■ WORK TO BE COMPLETED:
For the entries below, the result should be an exact transcription of the lines from the one with "intros Hc Hf m" up to and including the one with "Lemma quiet_dial peer", and only those.

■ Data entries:
++++++++++++++++++++
Definition answered m i q l w w' (r : result OpsApi.Error bytes) : Prop :=
  match r with
  | Ok b => ∃ x, last_returned m i q l w w' (Ok x) ∧ answer (Returns (Ok x)) = Ok b
  | Err e =>
      match status e with
      | NotFound => ∃ a, handler_for (servers a) m = None
      | Invalid => ∃ x, last_returned m i q l w w' (Err (InvalidRequestBody x))
      | Unavailable => True
      | _ => False
      end
  end.

Lemma last_returned_after m i q l0 l w w1 w2 w3 res :
  execs m i q l0 w w1 → last_returned m i q l w1 w2 res → execs m i q [] w2 w3 →
  last_returned m i q (l0 ++ l) w w3 res.
Proof.
  intros Hpre (l1 & a & h & w4 & w5 & -> & He & Hh & Hr & Ht) Hpost. exists (l0 ++ l1), a, h, w4, w5.
  split_and!; [by rewrite app_assoc|by eapply execs_app|done|done|]. by eapply (execs_app _ _ _ [] []).
Qed.

Lemma answered_after m i q l0 l w w1 w2 w3 r :
  execs m i q l0 w w1 → answered m i q l w1 w2 r → execs m i q [] w2 w3 → answered m i q (l0 ++ l) w w3 r.
Proof.
  intros Hpre Ha Hpost. destruct r as [b|e]; simpl in *.
  - destruct Ha as (x & Hl & Hx). eauto using last_returned_after.
  - destruct (status e); try done. destruct Ha as (x & Hl). eauto using last_returned_after.
Qed.

(** What a caller promises: at most [budget] runs, and a truthful answer. *)
Class CallerContract (budget : RetryMode → nat) (call : Caller W) : Prop :=
  caller_ok : ∀ m i p rm s s' r, call m i p rm s = (s', r) →
    ∃ l, (length l <= budget rm)%nat ∧ execs m i (payload_of p) l (world s) (world s')
         ∧ answered m i (payload_of p) l (world s) (world s') r.

(** ** Computations that run no handler *)

Definition quiet {E A} (c : ST (St W) E A) : Prop :=
  ∀ m i q s s' r, c s = (s', r) → execs m i q [] (world s) (world s').

Lemma quiet_bind {E A B} (c : ST (St W) E A) (f : A → ST (St W) E B) : quiet c → (∀ a, quiet (f a)) → quiet (c ≫= f).
Proof.
  intros Hc Hf m i q s s' r [(e & Hm & _)|(s1 & a & Hm & Hr)]%st_bind_inv; [by eapply Hc|].
  eapply (execs_app _ _ _ [] []); [by eapply Hc|by eapply Hf].
Qed.

Lemma quiet_ret {E A} (a : A) : quiet (mret a : ST (St W) E A).
Proof. intros m i q s s' r [= <- _]. constructor. Qed.
Lemma quiet_fail {E A} (e : E) : quiet (fail e : ST (St W) E A).
Proof. intros m i q s s' r [= <- _]. constructor. Qed.
Lemma quiet_lift {E A} (x : result E A) : quiet (lift x).
Proof. intros m i q s s' r [= <- _]. constructor. Qed.
Lemma quiet_ask {E A} (f : nat → A) : quiet (ask f : ST (St W) E A).
Proof. intros m i q s s' r [= <- _]. constructor. Qed.
Lemma quiet_gets {E A} (f : St W → A) : quiet (gets f : ST (St W) E A).
Proof. intros m i q s s' r [= <- _]. constructor. Qed.
Lemma quiet_modify {E} (f : St W → St W) : (∀ s, world (f s) = world s) → quiet (modify f : ST (St W) E unit).
Proof. intros Hf m i q s s' r [= <- _]. rewrite Hf. constructor. Qed.
Lemma quiet_on_pool {E A} (f : Pool → A * Pool) : quiet (on_pool f : ST (St W) E A).
Proof. intros m i q s s' r. unfold on_pool. destruct (f (pool s)). intros [= <- _]. constructor. Qed.
Lemma quiet_meanwhile {E} : quiet (meanwhile env : ST (St W) E unit).
Proof.
  intros m i q s s' r. unfold meanwhile. destruct (e_tasks _ _ _). intros [= <- _]. eapply execs_env. constructor.
Qed.

Create HintDb quiet.
#[local] Hint Resolve quiet_bind quiet_ret quiet_fail quiet_lift quiet_ask quiet_gets quiet_on_pool quiet_meanwhile : quiet.

(** Peels binds and cases. *)
Ltac quiet := repeat first
  [ apply quiet_bind; [|intros ?] | apply quiet_modify; done | solve [eauto with quiet] | case_match ].

Lemma quiet_dial peer : quiet (dial env peer).
Proof. unfold dial. quiet. Qed.
#[local] Hint Resolve quiet_dial : quiet.

Lemma quiet_get peer : quiet (get env peer).
Proof. unfold get. quiet. Qed.

Lemma quiet_reset {E} peer c : quiet (reset env peer c : ST (St W) E unit).
Proof. unfold reset. quiet. Qed.

Lemma quiet_refresh {E} : quiet (refresh env : ST (St W) E unit).
Proof. unfold refresh. quiet. Qed.
#[local] Hint Resolve quiet_get quiet_reset quiet_refresh : quiet.

(** Computations that cannot fail. *)
Definition total {E A} (c : ST (St W) E A) : Prop := ∀ s s' e, c s ≠ (s', Err e).

Lemma total_bind {E A B} (c : ST (St W) E A) (f : A → ST (St W) E B) : total c → (∀ a, total (f a)) → total (c ≫= f).
Proof. intros Hc Hf s s' e [(e1 & Hm & _)|(s1 & a & _ & Hr)]%st_bind_inv; [by apply Hc in Hm|by apply Hf in Hr]. Qed.
Lemma total_ret {E A} (a : A) : total (mret a : ST (St W) E A).
Proof. done. Qed.
Lemma total_ask {E A} (f : nat → A) : total (ask f : ST (St W) E A).
Proof. done. Qed.
Lemma total_gets {E A} (f : St W → A) : total (gets f : ST (St W) E A).
Proof. done. Qed.
Lemma total_modify {E} (f : St W → St W) : total (modify f : ST (St W) E unit).
Proof. done. Qed.
Lemma total_on_pool {E A} (f : Pool → A * Pool) : total (on_pool f : ST (St W) E A).
Proof. intros s s' e. unfold on_pool. by destruct (f (pool s)). Qed.
Lemma total_meanwhile {E} : total (meanwhile env : ST (St W) E unit).
Proof. intros s s' e. unfold meanwhile. by destruct (e_tasks _ _ _). Qed.
#[local] Hint Resolve total_ret total_ask total_gets total_modify total_on_pool total_meanwhile : quiet.

Ltac total := repeat first [ apply total_bind; [|intros ?] | solve [eauto with quiet] | case_match ].

Lemma total_reset {E} peer c : total (reset env peer c : ST (St W) E unit).
Proof. unfold reset. total. Qed.
Lemma total_refresh {E} : total (refresh env : ST (St W) E unit).
Proof. unfold refresh. total. Qed.

Lemma quiet_total_inv {E A B} (c : ST (St W) E A) (k : A → ST (St W) E B) m i q s s' r :
  quiet c → total c → (c ≫= k) s = (s', r) →
  ∃ s1 a, c s = (s1, Ok a) ∧ execs m i q [] (world s) (world s1) ∧ k a s1 = (s', r).
Proof. intros Hq Ht [(e & Hc & _)|(s1 & a & Hc & Hk)]%st_bind_inv; [by apply Ht in Hc|]. by eauto 6. Qed.

(** ** Errors that say nothing about the peer *)

Lemma dial_err peer s s' e : dial env peer s = (s', Err e) → status e = Unavailable.
Proof.
  unfold dial. intros [(e1 & [=] & _)|(s1 & x & _ & Hd)]%st_bind_inv.
  apply st_bind_inv in Hd as [(e1 & Hd & [= ->])|(s2 & a & _ & Hd)].
  { unfold lift in Hd. destruct x; simplify_eq/=. done. }
  apply st_bind_inv in Hd as [(e1 & Hd & [= ->])|(s3 & a' & _ & Hd)].
  { unfold lift in Hd. destruct (e_parse env a); simplify_eq/=. done. }
  apply st_bind_inv in Hd as [(e1 & [=] & _)|(s4 & tls & _ & Hd)].
  apply st_bind_inv in Hd as [(e1 & Hd & [= ->])|(s5 & [] & _ & Hd)].
  { unfold lift in Hd. destruct tls as [[]|]; simplify_eq/=; done. }
  apply st_bind_inv in Hd as [(e1 & [=] & _)|(s6 & id & _ & Hd)].
  apply st_bind_inv in Hd as [(e1 & [=] & _)|(s7 & o & _ & Hd)].
  apply st_bind_inv in Hd as [(e1 & Hd & [= ->])|(s8 & u & _ & [=])].
  unfold lift in Hd. destruct o; simplify_eq/=; done.
Qed.

Lemma get_err peer s s' e : get env peer s = (s', Err e) → status e = Unavailable.
Proof.
  unfold get. intros [(e1 & He & _)|(s1 & u & _ & Hd)]%st_bind_inv; [by apply total_meanwhile in He|].
  apply st_bind_inv in Hd as [(e1 & [=] & _)|(s2 & g & _ & Hd)]. destruct g; [done|].
  apply st_bind_inv in Hd as [(e1 & Hd & [= ->])|(s3 & c & _ & Hd)]; [by eapply dial_err|].
  apply st_bind_inv in Hd as [(e1 & [=] & _)|(s4 & u' & _ & [=])].
Qed.

(** ** One connection *)

Lemma verdict_execs a m i q w :
  ∃ l, (length l <= 1)%nat ∧ execs m i q l w (verdict (servers a) m i q w).1
       ∧ answered m i q l w (verdict (servers a) m i q w).1 (map_err from_edge_error (verdict (servers a) m i q w).2).
Proof.
  unfold verdict. destruct (handler_for (servers a) m) as [h|] eqn:Eh.
  - destruct (h i q w) as [w' o] eqn:Eo. exists [a]. split; [simpl; lia|]. split; [by eauto using execs|].
    assert (∀ res, o = Returns res → last_returned m i q [a] w w' res) as Hl.
    { intros res ->. exists [], a, h, w, w'. eauto using execs. }
    destruct o as [[x|[x|x]]|x]; try done.
    + cbn [fst snd]. destruct (answer (Returns (Ok x))) as [b|e] eqn:Ea.
      { exists x. split; [by apply Hl|done]. }
      simpl in Ea. destruct x; [done|]. case_match; [done|]. by injection Ea as <-.
    + exists x. by apply Hl.
  - exists []. split; [simpl; lia|]. split; [constructor|]. simpl. eauto.
Qed.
++++++++++++++++++++
■ OUTPUT BELOW:
  intros Hc Hf m i q s s' r [(e & Hm & _)|(s1 & a & Hm & Hr)]%st_bind_inv; [by eapply Hc|].
  eapply (execs_app _ _ _ [] []); [by eapply Hc|by eapply Hf].
Qed.

Lemma quiet_ret {E A} (a : A) : quiet (mret a : ST (St W) E A).
Proof. intros m i q s s' r [= <- _]. constructor. Qed.
Lemma quiet_fail {E A} (e : E) : quiet (fail e : ST (St W) E A).
Proof. intros m i q s s' r [= <- _]. constructor. Qed.
Lemma quiet_lift {E A} (x : result E A) : quiet (lift x).
Proof. intros m i q s s' r [= <- _]. constructor. Qed.
Lemma quiet_ask {E A} (f : nat → A) : quiet (ask f : ST (St W) E A).
Proof. intros m i q s s' r [= <- _]. constructor. Qed.
Lemma quiet_gets {E A} (f : St W → A) : quiet (gets f : ST (St W) E A).
Proof. intros m i q s s' r [= <- _]. constructor. Qed.
Lemma quiet_modify {E} (f : St W → St W) : (∀ s, world (f s) = world s) → quiet (modify f : ST (St W) E unit).
Proof. intros Hf m i q s s' r [= <- _]. rewrite Hf. constructor. Qed.
Lemma quiet_on_pool {E A} (f : Pool → A * Pool) : quiet (on_pool f : ST (St W) E A).
Proof. intros m i q s s' r. unfold on_pool. destruct (f (pool s)). intros [= <- _]. constructor. Qed.
Lemma quiet_meanwhile {E} : quiet (meanwhile env : ST (St W) E unit).
Proof.
  intros m i q s s' r. unfold meanwhile. destruct (e_tasks _ _ _). intros [= <- _]. eapply execs_env. constructor.
Qed.

Create HintDb quiet.
#[local] Hint Resolve quiet_bind quiet_ret quiet_fail quiet_lift quiet_ask quiet_gets quiet_on_pool quiet_meanwhile : quiet.

(** Peels binds and cases. *)
Ltac quiet := repeat first
  [ apply quiet_bind; [|intros ?] | apply quiet_modify; done | solve [eauto with quiet] | case_match ].

Lemma quiet_dial peer : quiet (dial env peer).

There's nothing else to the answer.